1/ contrat et échéancier : conserver le prêt et le tableau d’amortissement pour prouver le montant des intérêts.2/ factures et justificatifs : garder devis, factures de travaux et frais d’agence pour justifier les charges.3/ formulaire : reporter les montants sur la 2044 ou l’annexe BIC et garder une copie pour la liasse fiscale.
exemple chiffré
Un investisseur emprunte 200 000 euros à un taux produisant 6 000 euros d’intérêts annuels. Les loyers perçus s’élèvent à 10 000 euros et les autres charges à 1 000 euros, ce qui donne un revenu foncier net imposable de 3 000 euros sans intérêts. En déduisant 6 000 euros d’intérêts, le revenu foncier devient négatif et crée un déficit imputable, réduisant l’impôt sur le revenu et les prélèvements sociaux.

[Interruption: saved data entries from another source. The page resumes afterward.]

(* ===== verification/SeqFifo.v ===== *)
(** * SeqFifo: the queue of events a client reads

    alsa/core/seq/seq_fifo.c, and the reading loop of a client, [snd_seq_read] of
    seq_clientmgr.c.  A FIFO has a pool of its own; an event put in is copied into its
    cells.  Each function holds the FIFO's lock while it works on the list, so it is one
    step; the use lock only delays [clear] and [resize], and is left out. *)

From S2P Require Import Prelude SeqEvent SeqCells SeqMemory.
Open Scope Z_scope.
Open Scope state_scope.

(** [fifo_t] *)
Record fifo := Fifo {
  ff_pool : Z; ff_head : Z; ff_tail : Z; ff_cells : Z;
  ff_overflow : Z;
  ff_sleepers : bool; ff_wakeups : Z }.   (* input_sleep *)
#[export] Instance settable_fifo : Settable fifo :=
  fun f => Fifo (ff_pool f) (ff_head f) (ff_tail f) (ff_cells f) (ff_overflow f) (ff_sleepers f) (ff_wakeups f).

Definition wake_input (f : fifo) : fifo :=
  if ff_sleepers f then f <| ff_wakeups := ff_wakeups f + 1 |> else f.

(** ** Taking cells out and putting them back *)

Definition fifo_cell_out (f : fifo) : M (Z * fifo) :=
  let cell := ff_head f in
  if cell =? NULL then ret (NULL, f)
  else
    (x <- cell_at cell;;
     set_next cell NULL;;;
     ret (cell, f <| ff_head := c_next x |>
                  <| ff_tail := if ff_tail f =? cell then NULL else ff_tail f |>
                  <| ff_cells := ff_cells f - 1 |>)).

Definition snd_seq_fifo_cell_putback (f : fifo) (cell : Z) : M fifo :=
  if cell =? NULL then ret f
  else
    (set_next cell (ff_head f);;;
     ret (f <| ff_head := cell |> <| ff_cells := ff_cells f + 1 |>)).

Definition snd_seq_fifo_poll_wait (f : fifo) : bool := 0 <? ff_cells f.

Section Fifo.
(** What happens while a thread sleeps on a pool's [output_sleep] and on the FIFO's
    [input_sleep]: whether a signal is pending when it wakes up, and the state it finds. *)
Context (sleep : Z -> seqmem -> bool * seqmem) (sleep_input : fifo -> seqmem -> bool * fifo * seqmem).

Definition sleep_fifo (f : fifo) : M (bool * fifo) := fun m => Some (sleep_input f m).

(** The error, the cell and the FIFO. *)
Fixpoint snd_seq_fifo_cell_out (fuel : nat) (f : fifo) (nonblock : bool) : M (Z * Z * fifo) :=
  match fuel with
  | O => crash
  | S fuel =>
      cf <- fifo_cell_out f;;
      let '(cell, f) := cf in
      if cell =? NULL then
        if (nonblock : bool) then ret (-EAGAIN, NULL, f)
        else
          (sf <- sleep_fifo f;;
           let '(signal, f) := sf in
           if (signal : bool) then ret (-ERESTARTSYS, NULL, f)
           else snd_seq_fifo_cell_out fuel f nonblock)
      else ret (0, cell, f)
  end.

(** [while ((cell = fifo_cell_out(f)) != NULL)] *)
Fixpoint drain_fifo (fuel : nat) (f : fifo) : M fifo :=
  match fuel with
  | O => crash
  | S fuel =>
      cf <- fifo_cell_out f;;
      if cf.1 =? NULL then ret cf.2
      else (snd_seq_cell_free cf.1;;; drain_fifo fuel cf.2)
  end.

Definition snd_seq_fifo_clear (f : fifo) : M fifo := fun m =>
  drain_fifo (chain_fuel m) (f <| ff_overflow := 0 |>) m.

Definition snd_seq_fifo_event_in (fuel : nat) (f : fifo) (event : snd_seq_event) : M (Z * fifo) :=
  rc <- snd_seq_event_dup sleep fuel (ff_pool f) event true;;
  let '(err, cell) := rc in
  if err <? 0 then
    ret (err, if err =? -ENOMEM then f <| ff_overflow := ff_overflow f + 1 |> else f)
  else
    (when (negb (ff_tail f =? NULL)) (set_next (ff_tail f) cell);;;
     let f := f <| ff_tail := cell |>
                <| ff_head := if ff_head f =? NULL then cell else ff_head f |>
                <| ff_cells := ff_cells f + 1 |> in
     ret (0, wake_input f)).

(** ** Creation, deletion and a new size *)

(** What the other threads do in a tick, for the pools that wait for their cells. *)
Context (idle : seqmem -> seqmem) `{SeqAlloc}.

(** [record] is whether the [fifo_t] itself was allocated. *)
Definition snd_seq_fifo_new (record : bool) (poolsize : Z) : M (option fifo) :=
  if negb record then ret None
  else
    (pool <- snd_seq_pool_new poolsize;;
     if pool =? NULL then ret None
     else
       (err <- snd_seq_pool_init pool;;
        if err <? 0 then (snd_seq_pool_delete idle pool;;; ret None)
        else ret (Some (Fifo pool NULL NULL 0 0 false 0)))).

Definition snd_seq_fifo_delete (f : fifo) : M unit :=
  f <- snd_seq_fifo_clear f;;
  let f := wake_input f in
  when (negb (ff_pool f =? NULL))
    (snd_seq_pool_done idle (ff_pool f);;; snd_seq_pool_delete idle (ff_pool f);;; ret tt).

(** [for (cell = oldhead; cell; cell = next)] *)
Fixpoint free_old (fuel : nat) (cell : Z) : M unit :=
  match fuel with
  | O => crash
  | S fuel =>
      if cell =? NULL then ret tt
      else (x <- cell_at cell;; snd_seq_cell_free cell;;; free_old fuel (c_next x))
  end.

Definition snd_seq_fifo_resize (f : fifo) (poolsize : Z) : M (Z * fifo) := fun m =>
  (if ff_pool f =? NULL then ret (-EINVAL, f)
   else
     (newpool <- snd_seq_pool_new poolsize;;
      if newpool =? NULL then ret (-ENOMEM, f)
      else
        (err <- snd_seq_pool_init newpool;;
         if err <? 0 then (snd_seq_pool_delete idle newpool;;; ret (-ENOMEM, f))
         else
           (free_old (chain_fuel m) (ff_head f);;;
            snd_seq_pool_delete idle (ff_pool f);;;
            ret (0, f <| ff_pool := newpool |> <| ff_head := NULL |> <| ff_tail := NULL |>
                      <| ff_cells := 0 |>))))) m.

(** ** Reading *)

(** What is copied to the user's buffer: an offset and bytes, when the buffer can be written. *)
Section Read.
Context (user_ok : bool) (nonblocking : bool).

Definition copy_out (offset : Z) (bytes : list Z) : list (Z * list Z) :=
  if user_ok then [(offset, bytes)] else [].

(** The event as the reader sees it: its length without the internal flags. *)
Definition read_header (e : snd_seq_event) : snd_seq_event := e <| ev_d0 := data_len e |>.

(** [while (count >= sizeof(snd_seq_event_t))]: the error, a cell that was not read to its
    end, and the result so far. *)
Fixpoint read_loop (fuel sfuel : nat) (f : fifo) (count offset result : Z) (copies : list (Z * list Z))
    : M (Z * Z * Z * list (Z * list Z) * fifo) :=
  match fuel with
  | O => crash
  | S fuel =>
      if count <? SEQ_EVENT_SIZE then ret (0, NULL, result, copies, f)
      else
        (r <- snd_seq_fifo_cell_out sfuel f (nonblocking || (0 <? result));;
         let '(err, cell, f) := r in
         if err <? 0 then ret (err, NULL, result, copies, f)
         else
           (x <- cell_at cell;;
            let e := c_event x in
            if is_variable e then
              if negb user_ok then ret (-EFAULT, cell, result, copies, f)
              else
                let copies := copies ++ copy_out offset (bytes_of_event (read_header e)) in
                let count := count - SEQ_EVENT_SIZE in
                let offset := offset + SEQ_EVENT_SIZE in
                (d <- snd_seq_expand_var_event user_ok e count false SEQ_EVENT_SIZE;;
                 if d.1 <? 0 then ret (d.1, cell, result, copies, f)
                 else
                   (snd_seq_cell_free cell;;;
                    read_loop fuel sfuel f (count - d.1) (offset + d.1) (result + d.1 + SEQ_EVENT_SIZE)
                      (copies ++ copy_out offset d.2)))
            else
              (snd_seq_cell_free cell;;;
               read_loop fuel sfuel f (count - SEQ_EVENT_SIZE) (offset + SEQ_EVENT_SIZE)
                 (result + SEQ_EVENT_SIZE) (copies ++ copy_out offset (bytes_of_event e)))))
  end.

(** [input] is whether the file was opened for input, and [accept] the client's flag;
    [area_ok] is the result of [verify_area]. *)
Definition snd_seq_read (sfuel : nat) (input area_ok accept : bool) (fp : option fifo) (count : Z)
    : M (Z * list (Z * list Z) * option fifo) :=
  if negb input then ret (-ENXIO, [], fp)
  else if negb area_ok then ret (-EFAULT, [], fp)
  else
    match fp with
    | None => ret (-ENXIO, [], fp)
    | Some f =>
        if negb accept then ret (-ENXIO, [], fp)
        else if 0 <? ff_overflow f then
          (f <- snd_seq_fifo_clear f;; ret (-ENOSPC, [], Some f))
        else
          (r <- read_loop (S (Z.to_nat (count / SEQ_EVENT_SIZE))) sfuel f count 0 0 [];;
           let '(err, cell, result, copies, f) := r in
           f <- (if err <? 0 then snd_seq_fifo_cell_putback f cell else ret f);;
           let err := if (err =? -EAGAIN) && (0 <? result) then 0 else err in
           ret (if err <? 0 then err else result, copies, Some f))
    end.
End Read.
End Fifo.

La réduction fiscale dépend de la tranche marginale d’imposition et des prélèvements sociaux. À titre d’exemple, une économie approximative sur un montant d’intérêts de 6 000 euros peut atteindre 2 800 à 3 000 euros selon la tranche et les prélèvements sociaux, ce qui rend le régime réel souvent intéressant pour l’investisseur locatif. Choisir le réel mérite une simulation chiffrée avant de basculer depuis un régime micro.
Sources utiles : code général des impôts (articles 14 à 31 pour revenus fonciers), notices fiscales 2044 et fiches pratiques des ministères. Vous pouvez utiliser un simulateur de revenus fonciers ou consulter un conseiller fiscal pour valider un dossier complexe. Agir après simulation évite des erreurs coûteuses lors d’un contrôle fiscal.